Orwell spent half his life caught between his hatred of ideology and his belief in socialism. As a socialist he felt he was obliged to support the working-class (aka “The People”), and even like them, and believe in them. As an Old Etonian middle-class socialist however, he knew that liking and believing in the exploited class meant not liking, and not believing in, his own class and that, in some visceral way, meant not liking or believing in himself (a tolerable position perhaps for a writer but absolutely impossible in every other respect). Orwell was convinced, therefore, that all middle-class socialists must be hiding something. Which is to say, he saw left intellectuals as in hoc to socialism as an ideology – not their own true feelings – and ideology, as everyone knows, is about power. Lest we forget, INGSOC was a party of left intellectuals.
If he couldn’t abolish himself, and he couldn’t be ideological, Orwell’s way out was to invoke a deeply English middle-class sense of personal duty to the poor and underprivileged. ‘Politics’ therefore was something he elected to do on their behalf; writing about it was his art. His cultural writing was warm and original. He found his best subject in the English people. His political writing, on the other hand, could be cold and brutal, especially when he sensed the lies behind the ideology, as he did in Burma and Spain.

So how does Jeremy measure up to Orwell?
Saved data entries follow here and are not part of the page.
Lemma narrow_wp (Q : unit -> C -> Prop) s0 s : collecting s0 s -> (forall s', collecting s0 s' -> Q tt s') ->
  wpe E (narrow P) Q s.
Proof.
  intros Hco HQ. pose proof (sn_units P HP). pose proof (sn_parallel P HP). unfold narrow, for_do.
  rewrite u32_small by lia.
  apply (wpe_for_range _ (fun _ _ => collecting s0)); [lia | done | | by intros [] s' ?; apply HQ].
  intros row [] s1 Hrow Hco1. apply (wpe_for_range _ (fun _ _ => collecting s0)); [lia | done | | done].
  intros col [] s2 Hcol Hco2. pose proof (co_shape _ _ Hco2) as Hs2.
  destruct (ev_in P s2 row col Hs2) as [a Ha]; [lia..|]. destruct (ev_in P s2 row (col + 1) Hs2) as [b Hb]; [lia..|].
  wp_step. eapply getEvict_wp; [exact Ha|]. wp_step. eapply getEvict_wp; [exact Hb|]. wp_step.
  eapply (compare_co _ _ _ s0 s2 row); [done | intros set way [->| ->]; by eapply co_ptr |].
  intros e s3 Hco3 Hst Hptr _ _. wp_step. eapply updEvict_wp; [by rewrite (same_ev s2 s3)|]. set (s4 := setEvict _ s3).
  assert (collecting s0 s4) as Hco4.
  { apply co_set; [done | rewrite (same_ev s2 s3) by done; by eexists | done]. }
  assert (ev s4 row col = Some a) as Ha4.
  { unfold s4. rewrite (ev_put P); [|apply Hco3 | rewrite (same_ev s2 s3) by done; by eexists].
    rewrite bool_decide_false by lia. by rewrite (same_ev s2 s3). }
  eapply updEvict_wp; [exact Ha4|]. apply co_set; [done | by eexists | done].
Qed.

Lemma haveSet_wp set (Q : bool -> C -> Prop) s0 s : collecting s0 s -> shape P s0 ->
  (forall have, (have = true -> exists row col set' way x, ev s row col = Some (Some (set', way)) /\
     line s0 set' way = Some x /\ valid x = true /\ tag x mod setSize P = set) -> Q have s) ->
  wpe E (haveSet P set) Q s.
Proof.
  intros Hco Hs0 HQ. pose proof (sn_units P HP). pose proof (sn_parallel P HP). unfold haveSet.
  set (I := fun (_ : Z) have s' => s' = s /\ (have = true -> exists row col set' way x, ev s row col = Some (Some (set', way)) /\
     line s0 set' way = Some x /\ valid x = true /\ tag x mod setSize P = set)).
  apply (wpe_for_range _ I); [lia | by split | | by intros have s' [-> Hh]; apply HQ].
  intros row have s1 Hrow Hi. apply (wpe_for_range _ I); [lia | exact Hi | | done].
  clear have s1 Hi. intros col have s1 Hcol [-> Hh]. pose proof (co_shape _ _ Hco) as Hs.
  destruct (ev_in P s row col Hs Hrow Hcol) as [e He]. wp_step. eapply getEvict_wp; [exact He|].
  destruct e as [[set' way]|]; [|by wp_step].
  destruct (co_ptr _ _ Hco row col set' way He) as (x & Hx & Hv & _). wp_step.
  eapply getLine_wp; [by rewrite (co_line s0 s)|]. pose proof (sh_age P s0 Hs0 _ _ _ Hx) as [_ Htag].
  destruct (calcSetIndex_ok P HP (tag x) Htag) as [Hc _]. wp_step. wp_step. rewrite Hc. simpl. wp_step. split; [done|].
  destruct (Z.eqb_spec (tag x mod setSize P) set) as [Heq|]; [|done]. intros _. by exists row, col, set', way, x.
Qed.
To begin with, the two men have more in common than a posh school and no degree. Apart from their obvious points of resemblance – from anti-colonialism and anti-war to bikes and allotments – both men believed in the power of the state to make life more agreeable for the majority. And although commentators will find in Orwell things to throw at Corbyn to make him look like a crank, the truth is, should they have met on Upper Street one bright Saturday morning and gone for a latte, there is much in one that the other would have warmed to.
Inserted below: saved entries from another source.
(** ** The theorems *)

Section Main.
  Context {F : Type} (E : err -> Prop) `{IclBelowLaws E F} (P : CacheParam) (HP : sane P).
  Context (Hlat : 0 <= getCacheLatency P).

(** C6: from the cache the constructor makes, any sequence of writes and
    flushes runs with no error but those of the layers below (a full set always
    yields a way: the panic on a corrupted cache is not reached), the cache stays
    well formed, and the data of every unit ever written is in a dirty line or in
    a write the FTL received. *)
Theorem written_data_is_safe ops (f : F) : useWriteCaching P = true -> Forall (fits P) ops ->
  wpe E (run_ops P ops) (fun _ s' => cache_ok P s' /\ forall l, writes ops l -> safe E P s' l) (cache_new P f).
Proof.
  intros Hon Hfit. apply (run_ops_wp E P HP Hlat); [| done | done | by auto].
  apply (cache_new_ok P HP). by rewrite Hon, orb_true_r.
Qed.

(** C25: a write from any well-formed cache.  The unit is in the cache
    afterwards, dirty or written through, and no other dirty line is lost
    without a write of exactly its unit to the FTL. *)
Theorem write_keeps_data req tick s : cache_ok P s -> useWriteCaching P = true -> fits P (OpWrite req tick) ->
  wpe E (write P req tick) (fun _ s' => stored E P s s' (slpn (icl_range req))) s.
Proof. intros Hok Hon (Hl & Ht & Hb). by apply (write_wp E P HP Hlat). Qed.

(** C32: a read without read-ahead from any well-formed cache.  A hit calls
    nothing and touches only the time of the last access.  A miss makes one call,
    a read of exactly the unit, into one way of the set: an invalid one if there
    is one.  A dirty victim is never written back, and the line read in its place
    is left invalid. *)
Theorem read_fills_one_line req tick s : cache_ok P s -> useReadCaching P = true -> useReadPrefetch P = false ->
  enabled (readDetect s) = false -> 0 <= distMax P < waySize P -> 0 <= slpn (icl_range req) < max_u64 ->
  0 <= tick -> tick + 4 * (waySize P * step P) < max_u64 ->
  wpe E (Cache.read P req tick) (fun r s' => r.1.2 = req /\ read_effect E P s s' (slpn (icl_range req)) r.1.1) s.
Proof. intros. by apply (read_wp E P HP Hlat). Qed.

(** C33: a flush from any well-formed cache.  The lines of the range become
    invalid and the others stay; every dirty line of the range is in the range of
    a write the FTL receives, and it receives no write without such a line. *)
Theorem flush_writes_dirty_lines range tick s : cache_ok P s -> useReadCaching P || useWriteCaching P = true ->
  wpe E (flush P range tick) (fun _ s' => cache_ok P s' /\
    (forall set way x, line s set way = Some x -> line s' set way = Some (drop range x)) /\
    exists h, hist E s' = hist E s ++ h /\ calls P FtlWrite dirty range s (fun _ _ => True) h) s.
Proof.
  intros Hok Hon. apply (flush_wp E P HP); [done | done |]. intros t s1 s' Hd Hst Hh Hok'. split; [done|]. split.
  - intros set way x Hx. rewrite (same_line s1 s') by done. by apply (dr_done _ _ _ _ _ _ _ _ Hd).
  - destruct (dr_calls _ _ _ _ _ _ _ _ Hd) as (h & Hh1 & Hc). exists h. by rewrite Hh.
Qed.
End Main.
Except, of course, that the Labour leader is indisputably a middle-class socialist, and to put it mildly, Corbyn is not the least ideological of MPs. The sheer global range of his ‘positions’ on this and that and everywhere suggests an ideological rather than a sceptical frame of mind – a man who gives the impression of someone not used to real debate and knowing what he thinks even before he thinks it. He uses the 250,000 who voted for him, rhetorically, like a Leninist stick against all those in the party who disagree with him, particularly the MPs. We have yet to see whether he will turn that virtual army into a cadre inside the party. And yet, in spite of Corbyn’s old Trotskyite friends, Orwell could not have helped noticing how easily the Labour leader mixes on the street and, far from being the sort of deracinated left intellectual that gave Orwell “the creeps”, and made him “sick”, that he has represented and lived in his constituency for over thirty years. Anyone who rides a bike round London is not trying to hide from anybody.
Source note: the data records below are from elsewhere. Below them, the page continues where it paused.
(* ===== verification/Icl.v ===== *)
(** * icl/icl.cc: the internal cache layer

    A host request over several logical pages is cut into one request per page.
    The cache is an interface, of which the cache of Cache.v is an instance. *)

From S2P Require Import Prelude Bitset Float32 Types PmState Cache.

(** ** The interface of a cache (icl/abstract_cache.hh)

    The tick, the request of a read and the range of a format are passed by
    reference; a write leaves the request as it is.  [icl_cpu] is [applyLatency(CPU::ICL, ...)]. *)
Class AbstractCache (C : Type) : Type := {
  cache_read : IclRequest -> Z -> C -> res ((IclRequest * Z) * C);
  cache_write : IclRequest -> Z -> C -> res ((IclRequest * Z) * C);
  cache_flush : LPNRange -> Z -> C -> res (Z * C);
  cache_trim : LPNRange -> Z -> C -> res (Z * C);
  cache_format : LPNRange -> Z -> C -> res ((LPNRange * Z) * C);
  icl_cpu : FUNCTION -> C -> res (Z * C);
}.

(** What the layer relies on: the identity and the length of a request stay. *)
Class AbstractCacheLaws (C : Type) `{AbstractCache C} : Prop := {
  cache_read_keeps r t s r' t' s' : cache_read r t s = Ok (r', t', s') ->
    icl_reqID r' = icl_reqID r /\ icl_length r' = icl_length r /\ nlp (icl_range r') = nlp (icl_range r);
  cache_write_keeps r t s r' t' s' : cache_write r t s = Ok (r', t', s') ->
    icl_reqID r' = icl_reqID r /\ icl_length r' = icl_length r /\ nlp (icl_range r') = nlp (icl_range r);
}.

(** [GenericCache] *)
#[export] Instance generic_cache {F} `{IclBelow F} (P : CacheParam) : AbstractCache (Cache.t F) := {|
  cache_read r t s := '(_, r, t, s) ← Cache.read P r t s; Ok (r, t, s);
  cache_write r t s := '(_, t, s) ← Cache.write P r t s; Ok (r, t, s);
  cache_flush := Cache.flush P;
  cache_trim := Cache.trim P;
  cache_format := Cache.format P;
  icl_cpu f := under (cpuLatency NS_ICL f);
|}.

(** ** The layer *)

(** The values the constructor derives from the parameters of the FTL; the
    quotients are 32 bit wide, the product 64. *)
Record IclParam : Type := mkIclParam { totalLogicalPages : Z; logicalPageSize : Z }.
Definition ICL_make (p : FtlParameter) (randomTweak : bool) : res IclParam :=
  if randomTweak then
    if ioUnitInPage p =? 0 then Err UB
    else Ok (mkIclParam (u64 (u64 (totalLogicalBlocks p * pagesInBlock p) * ioUnitInPage p)) (pageSize p / ioUnitInPage p))
  else Ok (mkIclParam (u64 (totalLogicalBlocks p * pagesInBlock p)) (pageSize p)).

Definition getLPNInfo (q : IclParam) : Z * Z := (totalLogicalPages q, logicalPageSize q).

Section Icl.
  Context {C : Type} `{AbstractCache C} (q : IclParam).

(** One page: [reqInternal], the bytes left and the latest end. *)
Definition page (op : IclRequest -> Z -> C -> res ((IclRequest * Z) * C)) (req : IclRequest) (tick i : Z)
    (st : IclRequest * Z * Z) : M C (IclRequest * Z * Z) :=
  let '(r, reqRemain, finishedAt) := st in
  let r := mkIclRequest (icl_reqID r) (u64 (i + 1)) (icl_offset r)
             (Z.min reqRemain (u64 (logicalPageSize q - icl_offset r)))
             (mkLPNRange (u64 (slpn (icl_range req) + i)) (nlp (icl_range r))) in
  '(r, beginAt) ← op r tick;
  mret (mkIclRequest (icl_reqID r) (icl_reqSubID r) 0 (icl_length r) (icl_range r),
        u64 (reqRemain - icl_length r), Z.max finishedAt beginAt).

Definition transfer (op : IclRequest -> Z -> C -> res ((IclRequest * Z) * C)) (f : FUNCTION) (req : IclRequest) (tick : Z) : M C Z :=
  '(_, _, finishedAt) ← for_range 0 (nlp (icl_range req)) (page op req tick)
    (mkIclRequest (icl_reqID req) 0 (icl_offset req) 0 (mkLPNRange 0 0), icl_length req, tick);
  l ← icl_cpu f; mret (u64 (finishedAt + l)).

Definition read (req : IclRequest) (tick : Z) : M C Z := transfer cache_read READ req tick.
Definition write (req : IclRequest) (tick : Z) : M C Z := transfer cache_write WRITE req tick.

Definition flush (range : LPNRange) (tick : Z) : M C Z :=
  tick ← cache_flush range tick; l ← icl_cpu FLUSH; mret (u64 (tick + l)).
Definition trim (range : LPNRange) (tick : Z) : M C Z :=
  tick ← cache_trim range tick; l ← icl_cpu TRIM; mret (u64 (tick + l)).
Definition format (range : LPNRange) (tick : Z) : M C (LPNRange * Z) :=
  '(range, tick) ← cache_format range tick; l ← icl_cpu FORMAT; mret (range, u64 (tick + l)).

(** [getUsedPageCount]; [used] is the one of the FTL. *)
Definition getUsedPageCount (p : FtlParameter) (used : Z -> Z -> Z) (lcaBegin lcaEnd : Z) : res Z :=
  if ioUnitInPage p =? 0 then Err UB
  else Ok (u64 (used (lcaBegin / ioUnitInPage p) (lcaEnd / ioUnitInPage p) * ioUnitInPage p)).
End Icl.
But what does he keep under his helmet? Corbyn, for all his ordinariness, is the high priest of “What Is Universally True”. In a long tradition of the platform in these islands, he is against all that is “wrong” and in favour of all that is “true” before seconding the motion. But what then? What about actual workable sustainable realistic coherent government? Robbing Peter to half pay Paul might mean the premium falls on Petra not Peter. Helping one set of people may be at the expense of another equally deserving set of people. Grabbing the levers of state might not get you what you want because the state is itself a variable. Punishing the financial sector is one thing; what do you do when the markets move against you is another.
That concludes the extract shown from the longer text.